> _EXERCISE PROMPT_
Here are the records. Write out exactly the lines between the one holding "cbn. intros [Ha" and the one holding "cq_nodes q !! e.1", inclusive.

------ RECORDS FOR THIS EXERCISE

(** ** What the queue promises: one list in the order of arrival *)

Definition request_fits (cx : reader_context) (server : srv_id) (excluded_worker_index : Z)
    (r : PolarDB_ReaderPoolCapacityRequest) : bool :=
  negb (cr_worker_index r =? excluded_worker_index) &&
  server_meets_lag_policy cx server (cr_reader_plan r) (cr_wait_spec r) (rx_now_us cx).

Inductive request_op :=
| Register (r : PolarDB_ReaderPoolCapacityRequest)
| TakeMatching (cx : reader_context) (hid : Z) (server : option srv_id)
    (key : PgSQL_PoolMatchKey) (excluded_worker_index : Z)
| Cancel (worker_index token : Z)
| Has (worker_index token : Z)
| HasMatching (cx : reader_context) (hid : Z) (server : option srv_id)
    (key : PgSQL_PoolMatchKey) (excluded_worker_index : Z)
| HasForAnother (key : PgSQL_PoolMatchKey) (excluded_worker_index : Z)
| CountRequests.

Inductive request_answer :=
| Verdict (b : bool)
| Taken (t : option (PolarDB_ReaderPoolCapacityRequest * PolarDB_ServerListSnapshot))
| Total (n : Z).

Definition queue_step (o : request_op) (q : capacity_queue)
  : option (request_answer * capacity_queue) :=
  match o with
  | Register r => let '(b, q) := register_reader_pool_capacity_request r q in Some (Verdict b, q)
  | TakeMatching cx hid server key ex =>
      '(t, q) ← take_matching_reader_pool_capacity_request cx hid server key ex q;
      Some (Taken t, q)
  | Cancel w t => '(b, q) ← cancel_reader_pool_capacity_request w t q; Some (Verdict b, q)
  | Has w t => Some (Verdict (has_reader_pool_capacity_request w t q), q)
  | HasMatching cx hid server key ex =>
      Some (Verdict (has_matching_reader_pool_capacity_request cx hid server key ex q), q)
  | HasForAnother key ex =>
      Some (Verdict (has_reader_pool_capacity_request_for_another_worker key ex q), q)
  | CountRequests => Some (Total (reader_pool_capacity_request_count q), q)
  end.

Section Fifo.
Implicit Types l : list PolarDB_ReaderPoolCapacityRequest.

Definition fifo_admits (r : PolarDB_ReaderPoolCapacityRequest) l : bool :=
  (cr_worker_index r != UINT32_MAX) && (cr_token r != 0) && (cr_scope_hash r != 0) &&
  negb (match_key_empty (cr_match_key r)) && negb (rd_require_replica (cr_reader_plan r)) &&
  negb (existsb (fun e => cr_token e =? cr_token r) l) &&
  negb (existsb (fun e => cr_worker_index e =? cr_worker_index r) l).

Definition fifo_owned (worker_index token : Z) l : bool :=
  existsb (fun e => (cr_worker_index e =? worker_index) && (cr_token e =? token)) l.

Definition fifo_without (token : Z) l : list PolarDB_ReaderPoolCapacityRequest :=
  filter (fun e => cr_token e <> token) l.

Definition fifo_first (cx : reader_context) (hid : Z) (server : option srv_id)
    (key : PgSQL_PoolMatchKey) (ex : Z) l
  : option (PolarDB_ReaderPoolCapacityRequest * PolarDB_ServerListSnapshot) :=
  srv ← server;
  if match_key_empty key then None
  else
    snapshot ← resolve_reader_server_snapshot cx hid srv None (-1);
    r ← List.find (fun e => (cr_match_key e == key) && request_fits cx srv ex e) l;
    Some (r, snapshot).

Definition fifo_step (o : request_op) l
  : request_answer * list PolarDB_ReaderPoolCapacityRequest :=
  match o with
  | Register r => if fifo_admits r l then (Verdict true, l ++ [r]) else (Verdict false, l)
  | TakeMatching cx hid server key ex =>
      match fifo_first cx hid server key ex l with
      | Some (r, s) => (Taken (Some (r, s)), fifo_without (cr_token r) l)
      | None => (Taken None, l)
      end
  | Cancel w t =>
      if fifo_owned w t l then (Verdict true, fifo_without t l) else (Verdict false, l)
  | Has w t => (Verdict (fifo_owned w t l), l)
  | HasMatching cx hid server key ex =>
      (Verdict (fifo_first cx hid server key ex l != None), l)
  | HasForAnother key ex =>
      (Verdict (existsb (fun e => (cr_match_key e == key) && negb (match_key_empty key) &&
                                  negb (cr_worker_index e =? ex)) l), l)
  | CountRequests => (Total (Z.of_nat (length l)), l)
  end.

End Fifo.

Fixpoint run_queue (ops : list request_op) (q : capacity_queue)
  : option (list request_answer * capacity_queue) :=
  match ops with
  | [] => Some ([], q)
  | o :: ops =>
      '(a, q) ← queue_step o q;
      '(answers, q) ← run_queue ops q;
      Some (a :: answers, q)
  end.

Fixpoint run_fifo (ops : list request_op) (l : list PolarDB_ReaderPoolCapacityRequest)
  : list request_answer * list PolarDB_ReaderPoolCapacityRequest :=
  match ops with
  | [] => ([], l)
  | o :: ops =>
      let '(a, l) := fifo_step o l in
      let '(answers, l) := run_fifo ops l in
      (a :: answers, l)
  end.

(** A worker index is an unsigned 32-bit integer. *)
Definition op_sized (o : request_op) : Prop :=
  match o with Register r => is_u32 (cr_worker_index r) | _ => True end.

(** ** The representation *)

Definition entry : Type := node * PolarDB_ReaderPoolCapacityRequest.

(** The nodes of the list [l] that belong to [key]. *)
Definition nodes_of (key : PgSQL_PoolMatchKey) (l : list entry) : list node :=
  (filter (fun e => cr_match_key e.2 = key) l).*1.

Record represents (q : capacity_queue) (l : list entry) : Prop := {
  rp_nodup : NoDup l.*1;
  rp_nodes n r : cq_nodes q !! n = Some r <-> (n, r) ∈ l;
  rp_next n r : (n, r) ∈ l -> n < cq_next q;
  rp_key key : cq_by_key q !! key =
    match nodes_of key l with [] => None | b => Some b end;
  rp_worker w n : cq_by_worker q !! w = Some n <-> exists r, (n, r) ∈ l /\ cr_worker_index r = w;
  rp_token t n : cq_by_token q !! t = Some n <-> exists r, (n, r) ∈ l /\ cr_token r = t;
  rp_workers : size (cq_by_worker q) = length l;
  rp_tokens : size (cq_by_token q) = length l;
  rp_count : cq_count q = Z.of_nat (length l);
  rp_sized n r : (n, r) ∈ l -> is_u32 (cr_worker_index r) /\ cr_worker_index r <> UINT32_MAX
}.

Lemma represents_empty : represents empty_queue [].
Proof.
  split; simpl; try done.
  - constructor.
  - intros. rewrite lookup_empty. set_solver.
  - intros. set_solver.
  - intros. rewrite lookup_empty. split; [done | intros (? & ? & ?); set_solver].
  - intros. rewrite lookup_empty. split; [done | intros (? & ? & ?); set_solver].
  - intros. set_solver.
Qed.

(** There are fewer entries than worker indexes, so the counter never wraps. *)
Lemma represents_bound q l : represents q l -> Z.of_nat (length l) < U32_MODULUS.
Proof.
  intros R. rewrite <-(rp_workers _ _ R).
  assert (Hs : dom (cq_by_worker q) ⊆ (list_to_set (seqZ 0 UINT32_MAX) : gset Z)).
  { intros w (n & Hn)%elem_of_dom. apply (rp_worker _ _ R) in Hn as (r & Hr & <-).
    destruct (rp_sized _ _ R _ _ Hr) as [Hu Hne]. apply elem_of_list_to_set, elem_of_seqZ.
    unfold is_u32, U32_MODULUS, UINT32_MAX in *. lia. }
  apply subseteq_size in Hs. rewrite size_dom in Hs.
  rewrite size_list_to_set in Hs by apply NoDup_seqZ.
  rewrite length_seqZ in Hs. unfold UINT32_MAX, U32_MODULUS in *. lia.
Qed.

Lemma filter_keeps {A} (P : A -> Prop) `{forall x, Decision (P x)} (l : list A) :
  (forall x, x ∈ l -> P x) -> filter P l = l.
Proof.
  induction l as [|x l IH]; intros Hl; [done |]. rewrite filter_cons_True.
  - f_equal. apply IH. intros y Hy. by apply Hl, list_elem_of_further.
  - apply Hl, list_elem_of_here.
Qed.

Lemma filter_ext {A} (P Q : A -> Prop) `{forall x, Decision (P x)} `{forall x, Decision (Q x)}
    (l : list A) :
  (forall x, x ∈ l -> (P x <-> Q x)) -> filter P l = filter Q l.
Proof.
  induction l as [|x l IH]; intros Hl; [done |].
  assert (Hx := Hl x (list_elem_of_here _ _)). rewrite !filter_cons, IH.
  - destruct (decide (P x)), (decide (Q x)); tauto.
  - intros y Hy. by apply Hl, list_elem_of_further.
Qed.

Lemma filter_map {A B} (f : A -> B) (P : B -> Prop) `{forall x, Decision (P x)} (l : list A) :
  filter P (f <$> l) = f <$> filter (fun x => P (f x)) l.
Proof.
  induction l as [|x l IH]; [done |]. cbn [fmap list_fmap].
  rewrite !filter_cons. by destruct (decide (P (f x))); rewrite IH.
Qed.

Lemma nodup_fst_eq {A B} (l : list (A * B)) (x : A) (y y' : B) :
  NoDup l.*1 -> (x, y) ∈ l -> (x, y') ∈ l -> y = y'.
Proof.
  induction l as [|[a b] l IH]; [by intros _ ?%elem_of_nil |].
  cbn. intros [Ha Hl]%NoDup_cons. rewrite !elem_of_cons.
  assert (Hx : forall z, (a, z) ∈ l -> False).
  { intros z Hz. apply Ha. apply list_elem_of_fmap. by exists (a, z). }
  intros [?|?] [?|?]; simplify_eq; try done; try (by exfalso; eauto). by apply IH.
Qed.

Section Represented.
Context (q : capacity_queue) (l : list entry) (R : represents q l).

Lemma entries_of_key key :
  bucket_entries q key = filter (fun e => cr_match_key e.2 = key) l.
Proof.
  unfold bucket_entries. rewrite (rp_key _ _ R).
  transitivity (omap (fun n => pair n <$> cq_nodes q !! n) (nodes_of key l)).
  { by destruct (nodes_of key l). }
  unfold nodes_of.
  assert (Hin : forall e, e ∈ filter (fun e : entry => cr_match_key e.2 = key) l ->
                  cq_nodes q !! e.1 = Some e.2).
  { intros [n r] [_ H]%list_elem_of_filter. by apply (rp_nodes _ _ R). }
  induction (filter _ l) as [|e l' IH]; [done |]. cbn.
  rewrite (Hin e) by apply list_elem_of_here. cbn.
  rewrite IH by (intros; apply Hin; by apply list_elem_of_further). by destruct e.
Qed.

------------

> _WRITTEN ANSWER_
  cbn. intros [Ha Hl]%NoDup_cons. rewrite !elem_of_cons.
  assert (Hx : forall z, (a, z) ∈ l -> False).
  { intros z Hz. apply Ha. apply list_elem_of_fmap. by exists (a, z). }
  intros [?|?] [?|?]; simplify_eq; try done; try (by exfalso; eauto). by apply IH.
Qed.

Section Represented.
Context (q : capacity_queue) (l : list entry) (R : represents q l).

Lemma entries_of_key key :
  bucket_entries q key = filter (fun e => cr_match_key e.2 = key) l.
Proof.
  unfold bucket_entries. rewrite (rp_key _ _ R).
  transitivity (omap (fun n => pair n <$> cq_nodes q !! n) (nodes_of key l)).
  { by destruct (nodes_of key l). }
  unfold nodes_of.
  assert (Hin : forall e, e ∈ filter (fun e : entry => cr_match_key e.2 = key) l ->
                  cq_nodes q !! e.1 = Some e.2).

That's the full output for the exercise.